Appearing on the show, along with Duke, Middle Tennessee State and Arizona State, the Wolfpack was revealed as the fourth seed in the Fresno region where it will face No. 13 seed Robert Morris (24-7) for the first time in school history. The teams square off in first-round action Sunday at noon in the RBC Center.
Senior forward Sasha Reaves said State’s seeding was very rewarding for a team that has battled through adversity this season — mainly the absence and return of coach Kay Yow as she has struggled with breast cancer.
“Mainly a four seed was what I was looking for,” Reaves said. “I heard my teammates saying that anything lower than a four seed, then they wouldn’t have been satisfied. So it was good getting that.”
The Pack became the first No. 4 seed in tournament history to defeat two No. 1 seeds in the same season.
Meanwhile, playing in the RBC Center will certainly give the players an advantage playing close to home and in front of a local crowd, according to senior guard Ashley Key, but she said it will be “even greater” for Yow.
“She doesn’t have to travel because it is only two minutes down the road,” Key said. “She will get to rest, and she will have a lot of fans behind her.”
The team has been riding the emotion of Yow, winning 10 of 12 games since she returned to the sidelines, including a home win against then No. 2 North Carolina and a run to the championship game of the ACC Tournament, a weekend in which it handed No. 1 Duke its only loss of the season.
While it might seem that the emotion that State has been using to create this run could eventually run dry, Reaves said the team has plenty of inspiration and motivation left in the tank for the tournament.

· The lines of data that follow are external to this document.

(* ===== verification/UnifiedWp.v ===== *)
(** * Executing the unified scheduler

    Rules for [runs m s Q]: the operation [m], started in [s], has a result, and that and
    the final state satisfy [Q].  [kept] is what every step of a call leaves alone: the
    files, the data of the other dentries, and that the queues and counters belong to
    the dentry's requests. *)

From S2P Require Import Prelude Errors Extents FsTree Unified UnifiedList.
Open Scope Z_scope.
Open Scope ltfs_scope.

(** ** Results *)

Definition runs {S A} (m : op S A) (s : S) (Q : A -> S -> Prop) : Prop :=
  match m s with Some (x, s') => Q x s' | None => False end.

Section runs.
Context {S : Type}.
Implicit Types s : S.

Lemma runs_bind {A B} (m : op S A) (k : A -> op S B) s Q :
  runs m s (fun x s' => runs (k x) s' Q) -> runs (bind_op m k) s Q.
Proof. unfold runs, bind_op. by destruct (m s) as [[x s1]|]. Qed.

Lemma runs_ret {A} (x : A) s (Q : A -> S -> Prop) : Q x s -> runs (ret_op x) s Q.
Proof. done. Qed.

Lemma runs_mono {A} (m : op S A) s (Q Q' : A -> S -> Prop) :
  runs m s Q -> (forall x s', Q x s' -> Q' x s') -> runs m s Q'.
Proof. unfold runs. destruct (m s) as [[x s1]|]; [|done]. intros H Hm. by apply Hm. Qed.

Lemma runs_some {A} (m : op S A) s Q : runs m s Q <-> exists x s', m s = Some (x, s') /\ Q x s'.
Proof.
  unfold runs. split; [|by intros (x & s' & -> & H)]. destruct (m s) as [[x s1]|]; [|done]. intros H. by exists x, s1.
Qed.

Lemma runs_and_then {A B} (m : op S A) (k : A -> op S B) s P Q :
  runs m s P -> (forall x s', P x s' -> runs (k x) s' Q) -> runs (bind_op m k) s Q.
Proof. intros H Hk. apply runs_bind, (runs_mono _ _ P); done. Qed.

Lemma runs_seq {A B C} (m1 : op S A) (m2 : op S B) (k : B -> op S C) s P Q :
  runs (m1 ;;; m2) s P -> (forall x s', P x s' -> runs (k x) s' Q) -> runs (m1 ;;; bind_op m2 k) s Q.
Proof.
  unfold runs, bind_op. destruct (m1 s) as [[x s1]|]; [|done]. destruct (m2 s1) as [[y s2]|]; [|done]. intros H Hk. by apply Hk.
Qed.
End runs.

(** ** The pool *)

(** The blocks that can still be had *)
Definition avail (p : cache_pool) : Z := pool_objects p + (max_capacity p - current_capacity p).

Definition pool_ok (p : cache_pool) : Prop :=
  0 <= pool_objects p /\ 0 <= initial_capacity p <= current_capacity p /\ current_capacity p <= max_capacity p /\ 2 <= max_capacity p.

Lemma alloc_some p : pool_ok p -> 0 < avail p ->
  exists p', cache_manager_allocate_object p = Some p' /\ pool_ok p' /\ avail p' = avail p - 1.
Proof.
  unfold pool_ok, avail, cache_manager_allocate_object, new_size. intros (H1 & H2 & H3 & H4) H.
  pose proof (Z.div_mod (max_capacity p) 2 ltac:(lia)). pose proof (Z.mod_pos_bound (max_capacity p) 2 ltac:(lia)).
  repeat case_match; bool_to_prop; try lia; eexists; (split; [done|]); cbn; lia.
Qed.

Lemma alloc_none p : pool_ok p -> cache_manager_allocate_object p = None <-> avail p = 0.
Proof.
  intros Hp. split.
  - intros H. destruct (decide (0 < avail p)) as [Ha|Ha]; [|unfold pool_ok, avail in *; lia].
    destruct (alloc_some p Hp Ha) as (p' & Hp' & _). congruence.
  - unfold pool_ok, avail in *. intros H. unfold cache_manager_allocate_object.
    by rewrite (proj2 (Z.ltb_ge _ _)), (proj2 (Z.eqb_eq _ _)) by lia.
Qed.

Lemma free_object p : pool_ok p -> pool_ok (cache_manager_free_object p) /\ avail (cache_manager_free_object p) = avail p + 1.
Proof. unfold pool_ok, avail, cache_manager_free_object. intros H. case_match; bool_to_prop; cbn; lia. Qed.

(** ** Counters *)

Definition count_state (st : request_state) (l : list write_request) : Z :=
  Z.of_nat (length (filter (fun r => req_state r = st) l)).

Lemma count_app st l l' : count_state st (l ++ l') = count_state st l + count_state st l'.
Proof. unfold count_state. rewrite list.filter_app, length_app. lia. Qed.

Lemma count_one st r : count_state st [r] = if decide (req_state r = st) then 1 else 0.
Proof. unfold count_state. rewrite list.filter_cons. by case_decide. Qed.

Lemma count_range st l : 0 <= count_state st l <= Z.of_nat (length l).
Proof. unfold count_state. pose proof (list.length_filter (fun r => req_state r = st) l). lia. Qed.

Lemma lookup_split {A} (l : list A) i x : l !! i = Some x -> l = take i l ++ [x] ++ drop (Datatypes.S i) l.
Proof. intros H. symmetry. by apply take_drop_middle. Qed.

Lemma count_delete st l i r :
  l !! i = Some r -> count_state st (delete i l) = count_state st l - (if decide (req_state r = st) then 1 else 0).
Proof.
  intros H. rewrite delete_take_drop. rewrite (lookup_split l i r H) at 3. rewrite !count_app, count_one. lia.
Qed.

Lemma alter_split {A} (l : list A) i x g : l !! i = Some x -> alter g i l = take i l ++ [g x] ++ drop (Datatypes.S i) l.
Proof.
  revert i. induction l as [|y l IH]; intros [|i]; cbn; [done..| |].
  - intros [= ->]. done.
  - intros H. f_equal. by apply IH.
Qed.

Lemma count_alter st l i r g :
  l !! i = Some r ->
  count_state st (alter g i l) =
  count_state st l - (if decide (req_state r = st) then 1 else 0) + (if decide (req_state (g r) = st) then 1 else 0).
Proof.
  intros H. rewrite (alter_split l i r g H). rewrite (lookup_split l i r H) at 3. rewrite !count_app, !count_one. lia.
Qed.

(** The counters of the states in [tracked] are those of the list; requests in other states
    are in no queue. *)
Definition counted_in (tracked : request_state -> bool) (p : dentry_priv) : Prop :=
  forall st, in_queue st p = if tracked st then count_state st (requests p) else 0.
Definition all_states (st : request_state) : bool := true.
Abbreviation counted := (counted_in all_states).

Lemma in_queue_set st st' n p : in_queue st (set_in_queue st' n p) = if decide (st = st') then n else in_queue st p.
Proof. by destruct st, st'. Qed.

Lemma queue_of_set st st' q u : queue_of st (set_queue_of st' q u) = if decide (st = st') then q else queue_of st u.
Proof. by destruct st, st'. Qed.

(** ** What a step leaves alone *)

(** Everything of the scheduler that does not belong to [d] *)
Record frame (d : Z) (u u' : unified_data) : Prop := {
  fr_privs d' : d' <> d -> iosched_priv u' !! d' = iosched_priv u !! d';
  fr_members st d' : d' <> d -> d' ∈ members (queue_of st u') <-> d' ∈ members (queue_of st u);
  fr_ext d' : d' <> d -> d' ∈ ext_queue u' <-> d' ∈ ext_queue u;
  fr_size : cache_size u' = cache_size u;
  fr_blocks : cache_blocks u' = cache_blocks u;
  fr_keepalive : writer_keepalive u' = writer_keepalive u;
  fr_waiting : cache_requests u' = cache_requests u
}.

Lemma frame_refl d u : frame d u u.
Proof. by split. Qed.

Lemma frame_trans d u u' u'' : frame d u u' -> frame d u' u'' -> frame d u u''.
Proof.
  intros [A1 A2 A3 A4 A5 A6 A7] [B1 B2 B3 B4 B5 B6 B7]. split; try congruence.
  - intros d' Hd. by rewrite B1, A1.
  - intros st d' Hd. by rewrite B2, A2.
  - intros d' Hd. by rewrite B3, A3.
Qed.

(** What the operations on requests do not change, apart from the size *)
Definition same_rest (p p' : dentry_priv) : Prop :=
  write_ip p' = write_ip p /\ write_error p' = write_error p /\ alt_extentlist p' = alt_extentlist p.

Section kept.
Context {S : Type} (d : Z) (fs0 : S) (u0 : unified_data).
Implicit Types (s : sched S) (p : dentry_priv).

Record kept p s : Prop := {
  k_files : files s = fs0;
  k_priv : iosched_priv (sdata s) !! d = Some p;
  k_member st : d ∈ members (queue_of st (sdata s)) <-> in_queue st p <> 0;
  k_ext : d ∈ ext_queue (sdata s) <-> alt_extentlist p <> [];
  k_pool : pool_ok (pool (sdata s));
  k_frame : frame d u0 (sdata s)
}.

Definition blocks_left s : Z := avail (pool (sdata s)).

(** *** The private data *)

Lemma runs_get_priv p s Q : kept p s -> Q p s -> runs (get_priv d) s Q.
Proof. intros [_ H _ _ _ _] HQ. unfold runs, get_priv. by rewrite H. Qed.

Lemma runs_get_data s (Q : unified_data -> sched S -> Prop) : Q (sdata s) s -> runs get_data s Q.
Proof. done. Qed.

Lemma runs_get_request p s i r Q : kept p s -> requests p !! i = Some r -> Q r s -> runs (get_request d i) s Q.
Proof. intros Hk Hr HQ. apply runs_bind, (runs_get_priv p); [done|]. by rewrite Hr. Qed.

Lemma runs_update_priv p s f Q :
  kept p s -> (forall st, in_queue st (f p) = in_queue st p) -> (alt_extentlist (f p) = [] <-> alt_extentlist p = []) ->
  (forall s', kept (f p) s' -> blocks_left s' = blocks_left s -> Q tt s') -> runs (update_priv d f) s Q.
Proof.
  intros [H1 H2 H3 H4 H5 H6] Hq He HQ. unfold runs, update_priv, update_data. apply HQ; [|done].
  split; cbn; try done.
  - by rewrite lookup_alter_eq, H2.
  - intros st. rewrite Hq, <- H3. by destruct st.
  - rewrite H4. tauto.
  - apply (frame_trans _ _ _ _ H6). split; try done; try (by intros []). intros d' Hd. cbn. by rewrite lookup_alter_ne.
Qed.

(** *** Queues *)

Lemma elem_of_dequeue (x y : Z) l : y ∈ dequeue x l <-> y <> x /\ y ∈ l.
Proof. unfold dequeue. by rewrite list_elem_of_filter. Qed.

(** Both ways in one rule: [n] is the new counter, [q] the new queue. *)
Lemma runs_membership add all st p s Q :
  kept p s -> queue_sound add all d (in_queue st p) (queue_of st (sdata s)) = true ->
  (forall n q, change_queue add all (counts st p) d (in_queue st p) (queue_of st (sdata s)) = (n, q) ->
     (d ∈ members q <-> n <> 0) /\ (forall d', d' <> d -> d' ∈ members q <-> d' ∈ members (queue_of st (sdata s))) /\
     (forall s', kept (set_in_queue st n p) s' -> blocks_left s' = blocks_left s -> Q tt s')) ->
  runs (_unified_update_queue_membership add all st d) s Q.
Proof.
  intros Hk Hs H. apply runs_bind, (runs_get_priv p); [done|]. apply runs_bind, runs_get_data. rewrite Hs. cbn [negb].
  destruct (change_queue _ _ _ _ _ _) as [n q] eqn:E. destruct (H n q eq_refl) as (Hm & Ho & HQ).
  destruct Hk as [H1 H2 H3 H4 H5 H6]. unfold runs, bind_op, update_priv, update_data. apply HQ; [|by destruct st].
  split; cbn; try done.
  - destruct st; cbn; by rewrite lookup_alter_eq, H2.
  - intros st'. rewrite queue_of_set, in_queue_set. case_decide; [done|]. rewrite <- H3. by destruct st'.
  - by destruct st.
  - by destruct st.
  - apply (frame_trans _ _ _ _ H6). split; try by destruct st.
    + intros d' Hd. destruct st; cbn; by rewrite lookup_alter_ne.
    + intros st' d' Hd. rewrite queue_of_set. case_decide as Hst; [by rewrite Hst, Ho|by destruct st'].
Qed.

“We are still going to use it and go as far as we can go in the tournament,” Reaves said. “I know a lot of people think we might have run out, but we still have a lot of emotion left in us.”

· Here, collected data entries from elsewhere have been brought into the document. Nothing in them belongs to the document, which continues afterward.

(** C11: a write that succeeds returns the length of the buffer, changes the contents of the
    file at its offset and nowhere else, makes the file as large as it has to be, keeps the
    order of the queue, loses no cache block, and touches no other file; [fuel] steps are enough. *)
Theorem unified_write_spec fuel d buf offset isupdatetime s :
  entry_ok s d -> can_write s d buf offset -> buf <> [] ->
  6 * Z.of_nat (length buf) + 3 * Z.of_nat (length (requests (private s d))) + 6 <= Z.of_nat fuel ->
  exists s', unified_write raw others fuel d buf offset isupdatetime s = Some (Z.of_nat (length buf), s') /\
    (forall x, view s' d x = over offset buf (view s d) x) /\
    file_size (private s' d) = Z.max (file_size (private s d)) (offset + Z.of_nat (length buf)) /\
    entry_ok s' d /\ write_error (private s' d) = 0 /\ blocks_of_queue s' d = blocks_of_queue s d /\
    frame d (sdata s) (sdata s') /\ same_files (files s) (files s').
Proof.
  intros He Hw Hne Hfuel. cut (runs (unified_write raw others fuel d buf offset isupdatetime) s (fun x s' =>
    x = Z.of_nat (length buf) /\ (forall x, view s' d x = over offset buf (view s d) x) /\
    file_size (private s' d) = Z.max (file_size (private s d)) (offset + Z.of_nat (length buf)) /\
    entry_ok s' d /\ write_error (private s' d) = 0 /\ blocks_of_queue s' d = blocks_of_queue s d /\
    frame d (sdata s) (sdata s') /\ same_files (files s) (files s'))).
  { intros H. apply runs_some in H as (x & s' & H & -> & H'). by exists s'. }
  unfold unified_write. destruct buf as [|b0 buf0] eqn:Ebuf; [done|]. rewrite <- Ebuf in *. clear Hne.
  assert (Hne : buf <> []) by (by rewrite Ebuf).
  apply runs_bind, runs_ask. rewrite (proj2 (Z.ltb_ge _ 0)) by apply Hw. fold (first_writer (volume_lock raw (files s)) buf offset).
  destruct fuel as [|k]; [lia|].
  apply (runs_and_then _ _ _ (fun x s' => exists fs0 p0, same_files (files s) fs0 /\ write_error p0 = 0 /\ x.1 = out /\
    finished d fs0 (sdata s) p0 (contents fs0 d) (over offset buf (view s d)) offset (offset + Z.of_nat (length buf))
      (file_size (private s d)) (blocks_of_queue s d) x.2 s')).
  { cbn [write_loop]. eapply runs_and_then; [apply (start_ok s d buf offset k); [done..|lia]|].
    intros [at_ w] s1 (fs0 & p0 & Hsame & Herr & Hgo). eapply runs_mono.
    - eapply (loop_ok raw others d fs0 (sdata s) p0); [apply (eo_cs _ _ _ _ He)|apply (cw_offset _ _ _ _ Hw)|apply (eo_blocks _ _ _ _ He)|exact Hgo].
    - intros [at' w'] s' [Hout Hfin]. by exists fs0, p0. }
  intros [at_ w] s1 (fs0 & p0 & [Hans Hcon] & Herr & Hout & (l & n & size & (p' & Hg & Hl & Hz) & Hc & Hb & Hord)). cbn in Hout. subst at_.
  cbn [fst snd] in Hc, Hb. pose proof Hg as [Hk Hcounted Hrest Hbl Hbound]. pose proof (cm_ret _ _ _ _ _ _ _ _ _ _ Hc) as Hret.
  apply runs_bind, runs_ask. apply runs_bind, (runs_times _ p' fs0 (sdata s)); [done|]. intros s2 Hk2 Hsame2 Hb2.
  apply runs_bind, (runs_free_spare _ p' (files s2) (sdata s) d); [done|]. intros s3 Hk3 Hb3.
  apply runs_ret. rewrite (proj2 (Z.ltb_ge _ 0)) by done. destruct Hc as [C1 C2 C3 C4 C5 C6 C7 C8 _].
  assert (Hf3 : files s3 = files s2) by apply (k_files _ _ _ _ _ Hk3).
  assert (Hblocks : blocks_left s3 + Z.of_nat (length (requests p')) = blocks_of_queue s d).
  { rewrite <- Hl, length_fmap in C8. lia. }
  destruct (entry_kept d (files s2) (sdata s) p' s3 (contents fs0 d)) as (Hp & Hok & Hview); try done.
  { intros x. rewrite Hf3. apply Hsame2. }
  { by rewrite Hl. } { by rewrite Hl, Hz. } { by rewrite Hl. } { apply He. } { rewrite Hblocks. apply He. }
  rewrite Hp. split_and!; [by rewrite Ebuf| | |done|by destruct Hrest as (_ & -> & _)| |apply Hk3|].
  - intros x. rewrite Hview, Hl, <- C1, Hb. cbn [look]. by rewrite value_out by (unfold c_end, c_len; cbn; lia).
  - unfold w_end, w_size in C3. rewrite Hb in C3. cbn in C3. rewrite Hz. assert (0 < Z.of_nat (length buf)) by (rewrite Ebuf; cbn; lia). lia.
  - unfold UnifiedSpec.blocks_of_queue at 1. by rewrite Hp.
  - rewrite Hf3. by eapply same_files_trans.
Qed.
End writing.

(** ** Reading *)

Section reading.
Context {S : Type} (raw : raw_ops S) (contents : S -> Z -> Z -> option Z) {laws : FileStore raw contents}.
Implicit Types (s : sched S) (p : dentry_priv) (l : list chunk).

Abbreviation private := (private raw).
Abbreviation entry_ok := (entry_ok raw contents).
Abbreviation view := (view raw contents).

(** The files are as before, whatever has become of the volume. *)
Definition same_contents (fs fs' : S) : Prop :=
  same_directory raw fs fs' /\ forall d x, contents fs' d x = contents fs d x.

Lemma same_contents_refl fs : same_contents fs fs.
Proof. split; [apply same_directory_refl|done]. Qed.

Yow added the emotion the team has displayed during the run has been crucial to the team’s past accomplishments and will be important for its future success.
“They have discovered that they beat two No. 1 seeds,” Yow said. “If you wouldn’t have had that experience, playing on that emotion, you could go a lifetime and not really know they could have done this. They could have done it all along, but they wouldn’t have got it.”
Another key to the Pack’s success over the final month of the regular season leading to the tournament, according to Yow, is the team’s ability to focus on the task at hand and not concern itself with where the selection committee would place it.
“Our focus was just on each game and our position in the ACC,” Yow said. “We were much more concerned coming down the stretch where our seed was going to be in the ACC because we realized that was going to affect the NCAA.”
As for being on national television, Reaves said the experience was “fun” and rewarding, but it was also a great opportunity for more people to see Yow and her perseverance.
“That all let us know we are part of something very special,” Reaves said. “That was good for her to get the attention that she so deserves. She deserves even more.”
And as Yow stated during her live interview with ESPN’s Trey Wingo during the show, the Pack’s resume shows the team will be a contender in this year’s tournament — a team that everyone should be watching for.
“We can compete with anyone in the country,” Yow said. “When we go out on the court, that is the mindset we need. This is a special team with a special spirit.”